_EXERCISE_. Filter the entries below, keeping only lines with the word "that".

_RECORDS PROVIDED_.
(* ===== verification/VmPage.v ===== *)
(** * Physical pages

    Models the part of microkernel/mm/vm_page.c that manages the structures of
    the physical frames: the list of free pages, the hash table from an object
    and an offset to a page, and the pages of an object; with
    microkernel/mm/vm_object.c.  The routines that also use the page tables or
    the address maps are in VmMap.v.  In [put_to_free_list] and
    [get_from_free_list] the comment markers of the source leave one list in
    use, [PAGE_ALLOC_KER]. *)

From S2P Require Import Prelude DList Hash KState Sched Thread.

Definition PAGE_ALLOC_DMA : Z := 2.
Definition PAGE_ALLOC_KER : Z := 1.
Definition PAGE_ALLOC_OTH : Z := 0.
Definition VM_PAGE_READ : Z := 1.
Definition VM_PAGE_WRITE : Z := 2.
Definition VM_PAGE_EXEC : Z := 4.
Definition VM_PAGE_WIRED : Z := 16.
Definition VM_PAGE_FREE : Z := 1.

(** asm/vm_param.h *)
Definition PTE_SHIFT : Z := 12.
Definition addr_to_page (addr : Z) : Z := Z.shiftr addr PTE_SHIFT.
Definition align_page (addr : Z) : Z := Z.land (u32 (addr + (PAGE_SIZE - 1))) (not32 (PAGE_SIZE - 1)).
Definition page_base (addr : Z) : Z := Z.land addr (not32 (PAGE_SIZE - 1)).

(** [page_hash(object, offset)] *)
Definition page_hash (object offset : Z) : Z :=
  let x := u32 (object + addr_to_page offset) in
  Z.land (Z.lxor (Z.shiftr x 8) x) (1024 - 1).

(** [pagelist] is the first member of struct vm_page; the lists of pages are
    the first members of struct vm_object and struct pmap. *)
Notation pagelist := (fld 0).
Definition free_head (flag : Z) : ptr := (G_free, flag).
Definition page_list_of (owner : Z) : ptr := obj owner.

Definition on_vmg (f : vmglobals → vmglobals) : K unit := modify (λ s, s <| vmg ::= f |>).

(** ** The free list *)
Definition put_to_free_list (page : Z) : K unit :=
  on_links (list_enqueue pagelist (free_head PAGE_ALLOC_KER) (obj page)).

Definition get_from_free_list (flag : Z) : K ptr :=
  on_links' (list_dequeue pagelist (free_head PAGE_ALLOC_KER)).

Definition put_page (pg : Z) : K unit :=
  put_to_free_list pg;;
  on_vmg (λ g, g <| used_mem ::= λ m, u32 (m - PAGE_SIZE) |>);;
  on_vmg (λ g, g <| used_ram := used_mem g |>).

(** The dequeued pointer is compared with the head of the list [flag], not with
    the list it came from; a list head that is used as a page faults. *)
Definition get_page (flag : Z) : K ptr :=
  ok ← gets (λ s, vm_page_initialized (vmg s));
  if negb ok then panic
  else
    p ← get_from_free_list flag;
    if decide (p = NULL ∨ p = free_head flag) then mret NULL
    else
      page ← as_obj p;
      deref pages page;;
      on_vmg (λ g, g <| nfree_pages ::= λ n, s32 (n - 1) |>);;
      on_links (list_init p);;
      upd_page page (λ pg, pg <| pg_next := 0 |> <| pg_flags := 0 |>);;
      on_vmg (λ g, let m := u32 (total_mem g - u32 (nfree_pages g * PAGE_SIZE)) in
                   g <| used_mem := m |> <| used_ram := m |>);;
      mret p.

(** ** The hash table *)
Definition vm_page_insert (page object offset : Z) : K unit :=
  upd_page page (λ pg, pg <| pg_object := object |> <| pg_offset := offset |>);;
  let h := page_hash object offset in
  b ← gets (λ s, bucket (pagehash s) h);
  upd_page page (λ pg, pg <| pg_next := b |>);;
  modify (λ s, s <| pagehash ::= <[h := page]> |>).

_SOLUTION TO THIS EXERCISE_.
    Models the part of microkernel/mm/vm_page.c that manages the structures of
    microkernel/mm/vm_object.c.  The routines that also use the page tables or
    the list it came from; a list head that is used as a page faults. *)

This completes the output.